Under the leadership of Doreen Bogdan-Martin, the ITU has increasingly positioned itself as a convener capable of bridging governments, industry, scientific institutions and the broader United Nations system.

That role is rooted in the organization’s history.

For more than 160 years, the ITU has helped countries establish common approaches to technologies that transcend national borders—from the telegraph and radio to satellites, mobile communications and the internet. Artificial intelligence presents a different challenge in both speed and scale, yet it raises a familiar institutional question: how can technological progress be matched by international cooperation?

Rather than seeking to regulate AI itself, the ITU has focused on creating trusted spaces where competing perspectives can meet. That philosophy has made AI for Good an increasingly natural home for conversations extending beyond technology into public policy and global governance.
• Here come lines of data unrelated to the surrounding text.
(* ===== verification/WeakRefsSpec.v ===== *)
(** * What weak references guarantee

    Object headers, side tables and weak tables together: a weak variable holds an object or
    nil; loading it retains the object or yields nil once deallocation has begun; when the
    object goes away every weak variable that held it is nil. *)

From Stdlib Require Import ZArith Lia Bool.
From stdpp Require Import base list gmap.
From S2P Require Import Prelude RetainCount RetainCountSpec ObjectSpec WeakTable WeakTableSpec WeakRefs.

Local Open Scope Z_scope.
Local Open Scope weak_scope.

Lemma wbnd_Ret {A B} (c : WM A) (k : A -> WM B) s x s' : c s = Ret (x, s') -> wbnd c k s = k x s'.
Proof. intros He. unfold wbnd. by rewrite He. Qed.

Lemma wbnd_assoc {A B C} (c : WM A) (k : A -> WM B) (k' : B -> WM C) s : wbnd (wbnd c k) k' s = wbnd c (fun x => wbnd (k x) k') s.
Proof. unfold wbnd. by destruct (c s) as [[]| |]. Qed.

Tactic Notation "wstep" uconstr(H) := rewrite (wbnd_Ret _ _ _ _ _ H).

Definition with_hdrs (s : ws) (h : rcs) : ws := mk_ws h (tables s) (wv s) (reports s).
Definition with_vars (s : ws) (m : gmap Z Z) : ws := mk_ws (hdrs s) (tables s) m (reports s).

Lemma hdr_run {A} (c : RM A) s x h : c (hdrs s) = Ret (x, h) -> hdr c s = Ret (x, with_hdrs s h).
Proof. intros H. unfold hdr. by rewrite H. Qed.

Lemma get_run s q v : wv s !! q = Some v -> get_var q s = Ret (v, s).
Proof. intros H. unfold get_var. by rewrite H. Qed.

Lemma set_run s q v w : wv s !! q = Some w -> set_var q v s = Ret (tt, with_vars s (<[q := v]> (wv s))).
Proof. intros H. unfold set_var. by rewrite H. Qed.

Section Spec.
Context (a : arch) (cs : classes) (fuel : nat).

(** ** Locks *)

Definition lockset (haveOld haveNew : bool) (i j : Z) : gset Z := (if haveOld then {[i]} else ∅) ∪ (if haveNew then {[j]} else ∅).

Lemma lock_run s i : i ∉ held (hdrs s) -> lock i s = Ret (tt, with_hdrs s (with_held (hdrs s) ({[i]} ∪ held (hdrs s)))).
Proof. intros H. apply hdr_run. unfold lock_stripe. by rewrite decide_False. Qed.

Lemma unlock_run s i : i ∈ held (hdrs s) -> unlock i s = Ret (tt, with_hdrs s (with_held (hdrs s) (held (hdrs s) ∖ {[i]}))).
Proof. intros H. apply hdr_run. unfold unlock_stripe. by rewrite decide_True. Qed.

Lemma with_held_twice s h h' : with_hdrs (with_hdrs s (with_held (hdrs s) h)) (with_held (with_held (hdrs s) h) h') = with_hdrs s (with_held (hdrs s) h').
Proof. done. Qed.

Lemma lockTwo_run s (ho hn : bool) i j : ho || hn = true -> held (hdrs s) = ∅ ->
  lockTwo ho hn i j s = Ret (tt, with_hdrs s (with_held (hdrs s) (lockset ho hn i j))).
Proof.
  intros Hb Hh. assert (Hone : forall l k, k = {[l]} -> lock l s = Ret (tt, with_hdrs s (with_held (hdrs s) k))).
  { intros l k ->. rewrite lock_run by (rewrite Hh; set_solver). rewrite Hh. by rewrite union_empty_r_L. }
  assert (Htwo : forall l l', l <> l' -> wbnd (lock l) (fun _ => lock l') s = Ret (tt, with_hdrs s (with_held (hdrs s) ({[l']} ∪ {[l]})))).
  { intros l l' Hne. wstep (Hone l {[l]} eq_refl). rewrite lock_run; [by rewrite with_held_twice|]. simpl. set_solver. }
  unfold lockTwo, lockset. destruct ho, hn; try discriminate Hb.
  - destruct (i <? j) eqn:E; zbool; [rewrite Htwo by lia; by rewrite (union_comm_L {[i]})|].
    destruct (j =? i) eqn:E2; zbool; cbn [negb].
    + subst. wstep (Hone i {[i]} eq_refl). by rewrite union_idemp_L.
    + by rewrite Htwo.
  - apply Hone. set_solver.
  - apply Hone. set_solver.
Qed.

Lemma unlockTwo_run s (ho hn : bool) i j : ho || hn = true -> held (hdrs s) = lockset ho hn i j ->
  unlockTwo ho hn i j s = Ret (tt, with_hdrs s (with_held (hdrs s) ∅)).
Proof.
  intros Hb Hh. unfold unlockTwo, lockset in *. destruct ho, hn; try discriminate Hb.
  - assert (Hi : i ∈ held (hdrs s)) by (rewrite Hh; set_solver). wstep (unlock_run s i Hi). destruct (j =? i) eqn:E; zbool; cbn [negb].
    + unfold wret. do 3 f_equal. rewrite Hh. subst. f_equal. set_solver.
    + rewrite unlock_run by (simpl; rewrite Hh; set_solver). rewrite with_held_twice. simpl. do 3 f_equal. rewrite Hh. f_equal. set_solver.
  - rewrite unlock_run by (rewrite Hh; set_solver). do 3 f_equal. rewrite Hh. f_equal. set_solver.
  - rewrite unlock_run by (rewrite Hh; set_solver). do 3 f_equal. rewrite Hh. f_equal. set_solver.
Qed.

(** ** Registrations, over all tables *)

Definition reg (s : ws) (x q : Z) : Prop := (x, q) ∈ pairs (table_at s (stripe a x)).

Definition tables_ok (s : ws) : Prop := forall i, table_ok (table_at s i) /\ forall x q, (x, q) ∈ pairs (table_at s i) -> stripe a x = i.

Lemma empty_table_ok : table_ok empty_table /\ pairs empty_table = ∅.
Proof. by split. Qed.

Lemma table_at_insert s h i t m n j : table_at (mk_ws h (<[i := t]> (tables s)) m n) j = if decide (j = i) then t else table_at s j.
Proof. unfold table_at. simpl. destruct (decide (j = i)) as [->|]; [by rewrite lookup_insert_eq|by rewrite lookup_insert_ne]. Qed.

(** The tables after one of them was changed. *)
Lemma on_table_ok s i t m n : tables_ok s -> table_ok t -> (forall x q, (x, q) ∈ pairs t -> stripe a x = i) ->
  tables_ok (mk_ws (hdrs s) (<[i := t]> (tables s)) m n) /\
  forall x q, reg (mk_ws (hdrs s) (<[i := t]> (tables s)) m n) x q <-> if decide (stripe a x = i) then (x, q) ∈ pairs t else reg s x q.
Proof.
  intros Hs Ht Hp. split.
  - intros j. rewrite table_at_insert. destruct (decide (j = i)) as [->|]; [done|apply Hs].
  - intros x q. unfold reg. rewrite table_at_insert. by destruct (decide (stripe a x = i)).
Qed.

Lemma unregister_run s x q : tables_ok s -> q <> 0 ->
  exists s', unregister (stripe a x) x q s = Ret (tt, s') /\ hdrs s' = hdrs s /\ wv s' = wv s /\ tables_ok s' /\
    (forall y p, reg s' y p <-> reg s y p /\ (y, p) <> (x, q)).
Proof.
  intros Hs Hq. destruct (Hs (stripe a x)) as [Ht Hst]. destruct (unregister_spec _ x q Ht Hq) as (t' & r & R & Ht' & Hp & _).
  unfold unregister, on_table. rewrite R. cbn [obind fst snd].
  destruct (on_table_ok s (stripe a x) t' (wv s) (reports s + if r then 1 else 0) Hs Ht') as [O1 O2].
  { intros y p. rewrite Hp, elem_of_difference. intros [Hy _]. by apply (Hst y p). }
  eexists. split_and!; [reflexivity|done|done|exact O1|]. intros y p. rewrite O2. unfold reg.
  destruct (decide (stripe a y = stripe a x)) as [->|Hne].
  - rewrite Hp, elem_of_difference, elem_of_singleton. done.
  - split; [intros Hy; split; [done|congruence]|tauto].
Qed.

Lemma register_run s x q : tables_ok s -> x <> 0 -> q <> 0 -> ~ reg s x q ->
  exists s', register (stripe a x) x q s = Ret (tt, s') /\ hdrs s' = hdrs s /\ wv s' = wv s /\ tables_ok s' /\
    (forall y p, reg s' y p <-> reg s y p \/ (y, p) = (x, q)).
Proof.
  intros Hs Hx Hq Hn. destruct (Hs (stripe a x)) as [Ht Hst]. destruct (register_spec _ x q Ht Hx Hq Hn) as (t' & R & Ht' & Hp).
  unfold register, on_table. rewrite R. cbn [obind]. destruct (on_table_ok s (stripe a x) t' (wv s) (reports s + 0) Hs Ht') as [O1 O2].
  { intros y p. rewrite Hp, elem_of_union, elem_of_singleton. intros [[= -> ->]|Hy]; [done|by apply (Hst y p)]. }
  eexists. split_and!; [reflexivity|done|done|exact O1|]. intros y p. rewrite O2. unfold reg.
  destruct (decide (stripe a y = stripe a x)) as [->|Hne].
  - rewrite Hp, elem_of_union, elem_of_singleton. tauto.
  - split; [tauto|intros [|[= -> ->]]; done].
Qed.

Lemma clear_run s x : tables_ok s -> x <> 0 -> (forall q, reg s x q -> is_Some (wv s !! q)) ->
  exists s', clear (stripe a x) x s = Ret (tt, s') /\ hdrs s' = hdrs s /\ tables_ok s' /\
    wv s' = zeroed (fun q => bool_decide ((x, q) ∈ pairs (table_at s (stripe a x)))) x (wv s) /\
    (forall y p, reg s' y p <-> reg s y p /\ y <> x).
Proof.
  intros Hs Hx Hv. destruct (Hs (stripe a x)) as [Ht Hst]. destruct (clear_spec _ (wv s) x Ht Hx Hv) as (t' & n & R & Ht' & Hp & _).
  unfold clear, on_table. rewrite R. cbn [obind fst snd].
  destruct (on_table_ok s (stripe a x) t' (zeroed (fun q => bool_decide ((x, q) ∈ pairs (table_at s (stripe a x)))) x (wv s)) (reports s + n) Hs Ht') as [O1 O2].
  { intros y p. rewrite Hp, elem_of_filter. intros [_ Hy]. by apply (Hst y p). }
  eexists. split_and!; [reflexivity|done|exact O1|done|]. intros y p. rewrite O2. unfold reg.
  destruct (decide (stripe a y = stripe a x)) as [->|Hne].
  - rewrite Hp, elem_of_filter. simpl. tauto.
  - split; [intros Hy; split; [done|congruence]|tauto].
Qed.


(** ** The abstract system: objects and weak variables *)

Record sys := mk_sys { objects : gmap Z obj; weaks : gmap Z Z }.

(** A class that is initialized and does not override reference counting. *)
Definition plain (c : Z) : Prop := forall s, hasCustomRR cs c s = false /\ isInitialized cs c s = true.

(** The address of an object. *)
Definition object_ptr (x : Z) : Prop := x <> 0 /\ isTaggedPointer a x = false.

Record models (locks : gset Z) (s : ws) (A : sys) : Prop := mk_models {
  m_objs : forall x o, objects A !! x = Some o -> represents a (hdrs s) x o /\ object_ptr x /\ plain (class o) /\ 0 <= refs o < 2 ^ 60;
  m_vars : forall q v, weaks A !! q = Some v -> wv s !! q = Some v /\ q <> 0;
  m_held : held (hdrs s) = locks;
  m_fuel : (length (stores (hdrs s)) + 2 < fuel)%nat;
  m_tables : tables_ok s;
  m_reg : forall x q, reg s x q <-> weaks A !! q = Some x /\ object_ptr x;
  m_target : forall q x, weaks A !! q = Some x -> object_ptr x -> exists o, objects A !! x = Some o /\ weak o = true }.

Definition set_obj (x : Z) (o : obj) (A : sys) : sys := mk_sys (<[x := o]> (objects A)) (weaks A).

Lemma set_obj_id A x o : objects A !! x = Some o -> set_obj x o A = A.
Proof. intros H. unfold set_obj. rewrite insert_id by done. by destruct A. Qed.

Lemma models_locks L L' s A : models L s A -> models L' (with_hdrs s (with_held (hdrs s) L')) A.
Proof.
  intros [H1 H2 H3 H4 H5 H6 H7]. constructor; try done. intros x o Hx. destruct (H1 x o Hx) as (Hr & Hrest). split; [|done].
  by apply (represents_same a (hdrs s)).
Qed.

(** An operation on the header of an object. *)
Lemma hdr_step L s A x o c st : models L s A -> objects A !! x = Some o -> does a x c (hdrs s) st ->
  plain (class st.1.1) -> refs st.1.1 < 2 ^ 60 -> (weak o = true -> weak st.1.1 = true) ->
  exists s', hdr c s = Ret (st.1.2, s') /\ models L s' (set_obj x st.1.1 A) /\ wv s' = wv s /\ notices (hdrs s') = st.2 ++ notices (hdrs s).
Proof.
  intros [H1 H2 H3 H4 H5 H6 H7] Hx (h & R & P & Hh & [F1 F2] & N) Hpl Hrf Hw. exists (with_hdrs s h). split; [by apply hdr_run|].
  split_and!; [|done|done]. constructor; try done.
  - intros y o' Hy. simpl in *. destruct (decide (y = x)) as [->|Hne].
    + rewrite lookup_insert_eq in Hy. injection Hy as <-. destruct (H1 x o Hx) as (_ & ? & _). split_and!; try done. by apply represents_refs in P.
    + rewrite lookup_insert_ne in Hy by done. destruct (H1 y o' Hy) as (Hr & Hrest). split; [|done].
      destruct (F1 y Hne) as [Fi Fr]. by apply (represents_local a (hdrs s)).
  - simpl. by rewrite Hh.
  - simpl in *. lia.
  - intros q y Hq Hy. destruct (H7 q y Hq Hy) as (o' & Ho' & Hwo). simpl. destruct (decide (y = x)) as [->|Hne].
    + exists st.1.1. rewrite lookup_insert_eq. split; [done|]. apply Hw. congruence.
    + exists o'. by rewrite lookup_insert_ne.
Qed.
The launch of the Global Dialogue alongside this year’s summit reflects that evolution.

From Fragmented Governance to a Global Conversation

The international debate over AI governance has accelerated almost as rapidly as the technology itself.

Governments have introduced national strategies and regulatory frameworks. Regional organizations have advanced their own approaches. Scientific bodies have warned about frontier risks, while developing countries have emphasized the importance of ensuring AI’s benefits are shared more equitably across the world.

Yet no single institution has emerged as the central venue for bringing those conversations together.

That began to change following the establishment of the UN Secretary-General’s High-level Advisory Body on Artificial Intelligence, whose recommendations called for a more inclusive international governance architecture capable of keeping pace with technological change.

Those ideas gained further momentum through the Global Digital Compact, adopted at the Summit of the Future in 2024, which called for the creation of a recurring Global Dialogue on AI Governance under the auspices of the United Nations.

The Dialogue opening this week represents the first realization of that commitment.

It is designed not as a negotiating forum for binding rules, but as a permanent space where governments, scientists, industry leaders and civil society can build a common understanding of emerging challenges, identify areas for cooperation and strengthen the foundations of future governance.

A Different Measure of Success

The significance of Geneva this week is unlikely to be measured by a single declaration or negotiated outcome.

The more important achievement may be institutional.

For years, the world’s AI conversation has largely centered on capability—how quickly systems could improve and what new applications they might unlock. The gathering in Geneva suggests that another conversation is beginning to mature alongside it: how the international community develops the norms, institutions and relationships necessary to guide technologies whose effects increasingly transcend national jurisdictions.

History suggests that governance rarely arrives before technological transformation. More often, it follows periods of rapid innovation, adapting gradually as societies come to understand both the opportunities and the risks.

Artificial intelligence appears to be following that pattern.

Whether future generations look back on this week as the beginning of a durable global governance framework remains uncertain. But it is increasingly clear that the questions shaping the next era of AI will not be answered by engineers or governments alone.

They will require institutions capable of bringing the world together—and a willingness among nations to recognize that governing transformative technologies may ultimately prove as consequential as inventing them.